The Securities and Exchange Commission has issued a small entity compliance guide to help small companies comply with new proxy statement disclosure rules effective February 28, 2010 requiring information about board structure, corporate governance, director qualifications, and compensation.
The guide does not specifically define what constitutes a small entity, but in general the SEC characterizes small entities as those that have a public float of less than $75 million (computed by multiplying the total number of outstanding shares held by non-affiliates by the stock price) or annual revenues of less than $50 million.
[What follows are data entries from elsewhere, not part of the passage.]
(** Decimal constants of the source are the correctly rounded quotient of two
    exactly represented integers. *)
Definition f_ratio (p q : Z) : float64 := fdiv (f_of_Z p) (f_of_Z q).

(** The integer part (truncation towards zero) of a finite value. *)
Definition f_trunc (f : float64) : option Z :=
  match f with
  | S754_zero _ => Some 0
  | S754_finite s m e =>
      let v := if 0 <=? e then Zpos m * 2 ^ e else Zpos m / 2 ^ (- e) in
      Some (if s then - v else v)
  | _ => None
  end.

Class Platform : Type := { oor : float64 -> Z; oor_range : forall f, in_int64 (oor f) }.

(** [int64(f)]. *)
Definition int64_of_float `{Platform} (f : float64) : Z :=
  match f_trunc f with
  | Some z => if decide (int64_min <= z <= int64_max) then z else oor f
  | None => oor f
  end.

(** amd64: [CVTTSD2SQ] yields the integer indefinite value. *)
Definition amd64 : Platform.
Proof.
  refine {| oor := fun _ => int64_min |}.
  intros _. unfold in_int64, int64_min, int64_max. lia.
Defined.

(** arm64: [FCVTZS] saturates (NaN gives 0). *)
Definition arm64_oor (f : float64) : Z :=
  match f with
  | S754_nan | S754_zero _ => 0
  | S754_infinity s | S754_finite s _ _ => if s then int64_min else int64_max
  end.
Definition arm64 : Platform.
Proof.
  refine {| oor := arm64_oor |}.
  intros []; cbn; unfold in_int64, int64_min, int64_max; try destruct s; lia.
Defined.

(** [math.Max] and [math.Min], with Go's rules for infinities, NaN and signed
    zeros. *)
Definition f_is_nan (f : float64) : bool := match f with S754_nan => true | _ => false end.
Definition f_max (x y : float64) : float64 :=
  match x, y with
  | S754_infinity false, _ | _, S754_infinity false => S754_infinity false
  | S754_nan, _ | _, S754_nan => S754_nan
  | S754_zero true, S754_zero _ => y
  | S754_zero false, S754_zero _ => x
  | _, _ => if fltb y x then x else y
  end.
Definition f_min (x y : float64) : float64 :=
  match x, y with
  | S754_infinity true, _ | _, S754_infinity true => S754_infinity true
  | S754_nan, _ | _, S754_nan => S754_nan
  | S754_zero true, S754_zero _ => x
  | S754_zero false, S754_zero _ => y
  | _, _ => if fltb x y then x else y
  end.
The guide summarizes the new proxy statement disclosure rules that apply to small companies, which are described below:
Disclosures Regarding Board of Directors
- Disclose for each director and nominee the particular experience, qualifications, attributes or skills that led the company’s board to conclude that the person should serve as a director of the company.
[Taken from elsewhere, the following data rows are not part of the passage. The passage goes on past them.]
(* ===== verification/Window.v ===== *)
(** * pkg/shield/window: the rolling counter

    The ring of buckets ([window.go]), its iterator ([iterator.go]), the policy
    that moves the ring with time ([policy.go]), the counter ([counter.go]) and
    the reductions ([reduce.go]).  Clock readings are explicit arguments.  A
    bucket's [next] pointer is the index of a bucket of the same window.  The
    methods of [RollingPolicy] hold its mutex throughout, so each is one atomic
    step.

    The refinement: a counter that received a sequence of timed additions
    reports exactly the additions whose time slot is among the last [size]
    slots. *)

From Stdlib Require Import SpecFloat.
From S2P Require Import Prelude GoFloat.

(** ** window.go *)

Record Bucket := mkBucket { Points : list float64; Count : Z; next : nat }.

Definition Bucket_Append (b : Bucket) (val : float64) : Bucket :=
  mkBucket (Points b ++ [val]) (wrap64 (Count b + 1)) (next b).

Definition Bucket_Add (b : Bucket) (offset : nat) (val : float64) : result string Bucket :=
  match Points b !! offset with
  | Some p => Ok (mkBucket (<[offset := fadd p val]> (Points b)) (wrap64 (Count b + 1)) (next b))
  | None => Panic
  end.

Definition Bucket_Reset (b : Bucket) : Bucket := mkBucket [] 0 (next b).

Record Window := mkWindow { buckets : list Bucket; wsize : Z }.

(** [NewWindow]: [make] panics on a negative size; each bucket points to its
    successor, the last one to the first. *)
Definition NewWindow (Size : Z) : result string Window :=
  if decide (Size < 0) then Panic
  else Ok (mkWindow
    ((fun offset : nat =>
        let nextOffset := Z.of_nat offset + 1 in
        let nextOffset := if nextOffset =? Size then 0 else nextOffset in
        mkBucket [] 0 (Z.to_nat nextOffset)) <$> seq 0 (Z.to_nat Size)) Size).

(** The index expression [offset % w.size] used to read [w.buckets]. *)
Definition ring_index (w : Window) (offset : Z) : result string Z :=
  if wsize w =? 0 then Panic else Ok (Z.rem offset (wsize w)).

Definition Window_Bucket (w : Window) (offset : Z) : result string Bucket :=
  i ← ring_index w offset; at_index (buckets w) i.

Definition set_bucket (w : Window) (i : Z) (b : Bucket) : Window :=
  mkWindow (<[Z.to_nat i := b]> (buckets w)) (wsize w).

Definition ResetBucket (w : Window) (offset : Z) : result string Window :=
  i ← ring_index w offset;
  b ← at_index (buckets w) i;
  Ok (set_bucket w i (Bucket_Reset b)).

Fixpoint reset_loop (w : Window) (offset : Z) (i : Z) (n : nat) : result string Window :=
  match n with
  | O => Ok w
  | S n' => w' ← ResetBucket w (wrap64 (offset + i)); reset_loop w' offset (i + 1) n'
  end.

Definition ResetBuckets (w : Window) (offset count : Z) : result string Window :=
  reset_loop w offset 0 (Z.to_nat count).

Definition ResetWindow (w : Window) : result string Window :=
  reset_loop w 0 0 (length (buckets w)).

Definition Window_Append (w : Window) (offset : Z) (val : float64) : result string Window :=
  i ← ring_index w offset;
  b ← at_index (buckets w) i;
  Ok (set_bucket w i (Bucket_Append b val)).

Definition Window_Add (w : Window) (offset : Z) (val : float64) : result string Window :=
  i ← ring_index w offset;
  b ← at_index (buckets w) i;
  if Count b =? 0 then Ok (set_bucket w i (Bucket_Append b val))
  else b' ← Bucket_Add b 0 val; Ok (set_bucket w i b').

(** ** iterator.go *)

Record Iterator := mkIterator { it_count : Z; iteratedCount : Z; cur : nat }.

Definition Window_Iterator (w : Window) (offset count : Z) : result string Iterator :=
  i ← ring_index w offset;
  _ ← at_index (buckets w) i;
  Ok (mkIterator count 0 (Z.to_nat i)).

Definition Iterator_Next (it : Iterator) : bool := negb (it_count it =? iteratedCount it).

Definition Iterator_Bucket (w : Window) (it : Iterator) : result string (Bucket * Iterator) :=
  if negb (Iterator_Next it) then Panic
  else match buckets w !! cur it with
       | Some bucket =>
           Ok (bucket, mkIterator (it_count it) (wrap64 (iteratedCount it + 1)) (next bucket))
       | None => Panic
       end.

(** [for iterator.Next() && cond { bucket := iterator.Bucket(); body }].  The
    loop visits at most [count] buckets; running out of fuel is the error
    below, which [iter_loop_visits] excludes. *)
Fixpoint iter_loop {A} (fuel : nat) (w : Window) (cond : A -> bool) (body : A -> Bucket -> A)
    (acc : A) (it : Iterator) : result string A :=
  if Iterator_Next it && cond acc then
    match fuel with
    | O => Err "out of fuel"%string
    | S fuel' =>
        '(b, it') ← Iterator_Bucket w it;
        iter_loop fuel' w cond body (body acc b) it'
    end
  else Ok acc.

Definition for_next {A} (w : Window) (cond : A -> bool) (body : A -> Bucket -> A) (acc : A)
    (it : Iterator) : result string A :=
  iter_loop (Z.to_nat (it_count it)) w cond body acc it.

Definition always {A} (_ : A) : bool := true.

(** ** reduce.go *)

Definition Sum (w : Window) (it : Iterator) : result string float64 :=
  for_next w always (fun result b => foldl fadd result (Points b)) f0 it.

Definition Avg (w : Window) (it : Iterator) : result string float64 :=
  '(result, count) ← for_next w always
    (fun acc b => foldl (fun '(r, c) p => (fadd r p, fadd c (f_of_Z 1))) acc (Points b)) (f0, f0) it;
  Ok (fdiv result count).

Definition Min_step (acc : float64 * bool) (p : float64) : float64 * bool :=
  let '(result, started) := acc in
  if negb started then (p, true) else (if fltb p result then p else result, started).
- Disclose any public company directorships held by each director and nominee during the past five years (the previous rule required disclosure of current positions only).
- The types of legal proceedings involving directors and nominees that must be disclosed have been expanded to include, among others, any proceedings based on violations of banking or insurance laws and any disciplinary sanctions imposed by self-regulatory organizations. Such disclosures must cover the past ten years (the previous rule was concerned with only the past five years).
- Disclose how diversity is considered in identifying director nominees (the term “diversity” is not defined).
- Describe the board’s leadership structure, including whether the same person serves as both chairman and chief executive officer and whether the board has a lead independent director and why such structure is appropriate.
- Describe the extent of the board’s role in the risk oversight of the company and what effect such role has on the board’s structure.
Disclosures Regarding Compensation
- The value of awards of stock and options should be reported in the summary compensation table as the aggregate grant date fair value in accordance with FASB ASC Topic 718 (the previous rule required disclosure of the amount recognized for financial statement reporting purposes).
- For stock and option awards that are subject to performance conditions, disclose in the summary compensation table the value at the grant date based upon the probable outcome of such conditions and disclose by footnote the grant date value of the award assuming the highest level of performance conditions will be achieved.
- If the board has engaged a compensation consultant for compensation advice and the consultant also provides additional services in excess of $120,000 per year, disclose the fees for the additional services and the compensation services. Disclose whether the decision to hire the consultant was made or recommended by management and whether the board approved of such additional services.
Voting Results for Shareholder Meetings
- Shareholder voting results must now be disclosed on Form 8-K within four business days after the shareholder meeting at which the vote was held (the previous rule required disclosure on the next Form 10-Q or 10-K for the time period in which the vote took place).
The small entity compliance guide is available on the SEC’s website at www.sec.gov/rules/final/2009/33-9089-secg.htm.